The feasibility of using acetylparamylon to prepare self-standing optical films was investigated. Its thermal stability, represented by the glass transition temperature, and 5% weight loss temperature are equivalent to those of acetylcellulose. The mechanical properties (maximum stress, elongation at break, and elastic modulus) of acetylparamylon films prepared by solution casting were comparable to those of acetylcellulose films. The degrees of their transparency and birefringence were the same as those of the acetylcellulose film. These results, together with the finding that acetylparamylon with a higher degree of acetylation formed a thin film with fewer micrometer-sized defects and that acetylparamylon with a lower degree of acetylation formed a thin film with a nanometer-level flat surface, suggest that acetylparamylon is a feasible material for self-standing optical film.

One-pot synthesis of thermoplastic mixed paramylon esters using trifluoroacetic anhydride.

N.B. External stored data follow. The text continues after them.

(** * Fixed-window rate limiter: [src/middleware/rateLimiter.ts]

    A shallow embedding of the Express rate-limiter middleware and of its
    administration functions, followed by the properties its design
    document states about it.

    Conventions of the embedding.

    - JavaScript numbers are modelled as [Z]: timestamps are the integer
      milliseconds of [Date.now()], counts, limits and window lengths
      (also those of a custom config) are integers, and arithmetic on them
      is exact.  The only other value the module produces itself is the
      [NaN] of [parseInt], modelled as [None].
    - The module-level [rateLimitStore] (a [Map<string, UserRateLimit>]) is
      a [gmap string UserRateLimit] threaded through every function that
      touches it.  The objects held by the map are never shared between two
      keys, so [userData.count++] on the object stored under a key is the
      re-insertion of the updated record under that key.
    - Every [Date.now()] call of the source is a separate argument, so a
      request that straddles a clock tick can be expressed; [check] is the
      request served within a single tick. *)

From Stdlib Require Import ZArith Lia Ascii String.
From stdpp Require Import base option gmap strings fin_maps pretty.

Local Open Scope string_scope.
Local Open Scope Z_scope.

(** ** Constants ([src/utils/constants.ts]) *)

Definition DEFAULT_RATE_LIMIT : Z := 5.
Definition DEFAULT_RATE_WINDOW_SEC : Z := 60.

(** ** Data model *)

(** [interface RateLimitConfig] *)
Record RateLimitConfig : Type := mkConfig {
  limit : Z;
  windowSec : Z
}.

(** [Partial<RateLimitConfig>]: each field may be left out ([None]); a
    field that is present holds a number.  A property present with the
    value [undefined] is not represented, so nothing is stated below about
    the config of a middleware built from such an object. *)
Record PartialRateLimitConfig : Type := mkPartial {
  limit_opt : option Z;
  windowSec_opt : option Z
}.

(** [interface UserRateLimit] *)
Record UserRateLimit : Type := mkUser {
  count : Z;
  resetTime : Z
}.

(** [type RateLimitStore = Map<string, UserRateLimit>] *)
Abbreviation RateLimitStore := (gmap string UserRateLimit).

(** The two variables [getConfig] reads from [process.env]; [None] is an
    unset variable ([undefined]). *)
Record ProcessEnv : Type := mkEnv {
  RATE_LIMIT : option string;
  RATE_WINDOW_SEC : option string
}.

(** ** [parseInt(s, 10)] *)

Module JS.

(** The ASCII part of the white space [parseInt] skips: TAB, LF, VT, FF,
    CR and SPACE.  Strings are sequences of ASCII characters here; the
    white space outside ASCII that [parseInt] also skips is not
    represented. *)
Definition is_white_space (c : ascii) : bool :=
  let n := nat_of_ascii c in
  ((9 <=? n)%nat && (n <=? 13)%nat) || (n =? 32)%nat.

Fixpoint trim_start (s : string) : string :=
  match s with
  | String c rest => if is_white_space c then trim_start rest else s
  | EmptyString => s
  end.

Definition digit_value (c : ascii) : option Z :=
  let n := nat_of_ascii c in
  if ((48 <=? n)%nat && (n <=? 57)%nat)%bool
  then Some (Z.of_nat n - 48) else None.

(** Value of the longest prefix of decimal digits; [acc] is [None] until
    a first digit has been read. *)
Fixpoint digits (acc : option Z) (s : string) : option Z :=
  match s with
  | String c rest =>
      match digit_value c with
      | Some d => digits (Some (10 * default 0 acc + d)) rest
      | None => acc
      end
  | EmptyString => acc
  end.

(** [parseInt(s, 10)]; [None] is [NaN]. *)
Definition parseInt (s : string) : option Z :=
  match trim_start s with
  | String "-" rest => Z.opp <$> digits None rest
  | String "+" rest => digits None rest
  | t => digits None t
  end.

(** [Math.ceil(a / b)] for integers [a] and [b > 0]. *)
Definition ceil_div (a b : Z) : Z := - ((- a) / b).

End JS.

(** ** Configuration *)

(** [??]: the right operand replaces [undefined]. *)
Definition nullish (o : option string) (dflt : string) : string :=
  default dflt o.

(** A JavaScript call either returns or throws [new Error(message)]. *)
Inductive Completion (A : Type) : Type :=
| Return (a : A)
| Throw (message : string).
Arguments Return {A} a.
Arguments Throw {A} message.

(** [getConfig].  Both variables are parsed before either is validated.
    [limit <= 0 || isNaN(limit)] is the [None] case ([NaN <= 0] is false,
    [isNaN] is true) together with the test on the number. *)
Definition getConfig (env : ProcessEnv) : Completion RateLimitConfig :=
  let limit := JS.parseInt (nullish (RATE_LIMIT env) "5") in
  let windowSec := JS.parseInt (nullish (RATE_WINDOW_SEC env) "60") in
  match limit with
  | None => Throw "RATE_LIMIT must be a positive number"
  | Some limit =>
      if limit <=? 0 then Throw "RATE_LIMIT must be a positive number"
      else
        match windowSec with
        | None => Throw "RATE_WINDOW_SEC must be a positive number"
        | Some windowSec =>
            if windowSec <=? 0
            then Throw "RATE_WINDOW_SEC must be a positive number"
            else Return {| limit := limit; windowSec := windowSec |}
        end
  end.

(** [{ ...baseConfig, ...customConfig }] *)
Definition spread (baseConfig : RateLimitConfig)
    (customConfig : option PartialRateLimitConfig) : RateLimitConfig :=
  match customConfig with
  | None => baseConfig
  | Some c =>
      {| limit := default (limit baseConfig) (limit_opt c);
         windowSec := default (windowSec baseConfig) (windowSec_opt c) |}
  end.

(** ** The store and the request path *)

(** [now > data.resetTime], the one expiry test of the module. *)
Definition expired (now : Z) (data : UserRateLimit) : bool :=
  now >? resetTime data.

(** [cleanupExpiredEntries]; [now] is its [Date.now()]. *)
Definition cleanupExpiredEntries (now : Z) (store : RateLimitStore)
    : RateLimitStore :=
  filter (λ entry, expired now entry.2 = false) store.

(** Result of [getUserRateLimitData]. *)
Record RateLimitData : Type := mkData {
  remaining : Z;
  resetIn : Z
}.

Mixed paramylon esters prepared from paramylon (a storage polysaccharide of Euglena), acetic acid, and a long-chain fatty acid by one-pot synthesis using trifluoroacetic anhydride as a promoter and solvent were shown to have thermoplasticity. Size exclusion chromatography indicated that the mixed paramylon esters had a weight average molecular weight of approximately 4.9-6.7×10(5). Thermal analysis showed that these esters were stable in terms of the glass transition temperature (>90°C) and 5% weight loss temperature (>320°C). The degree of substitution of the long alkyl chain group, a dominant factor determining thermoplasticity, was controlled by tuning the feed molar ratio of acetic acid and long-chain fatty acid to paramylon. These results implied that the one-pot synthesis is useful for preparing structurally-well defined thermoplastic mixed paramylon esters with high molecular weight.

Fabrication of doughnut-shaped particles from spheroidal paramylon granules of Euglena gracilis using acetylation reaction.

An anhydrous type of paramylon, the micro-sized granular storage carbohydrate (ß-1,3-glucan) of Euglena, was transformed from a spheroidal to a doughnut-like shape by acetylation. Fourier transform infrared spectroscopic measurements suggested that the doughnut formation is due to removal of accessible regions of paramylon particles by acetylation of glucans. A time-course observation of the paramylon granules during acetylation by using field emission scanning electron microscopy revealed that the doughnut-making process begins with the removal of an outer membrane of the granule and that the central region of the granules is preferentially removed with the survival of a thick rim part to give the doughnut-like particles.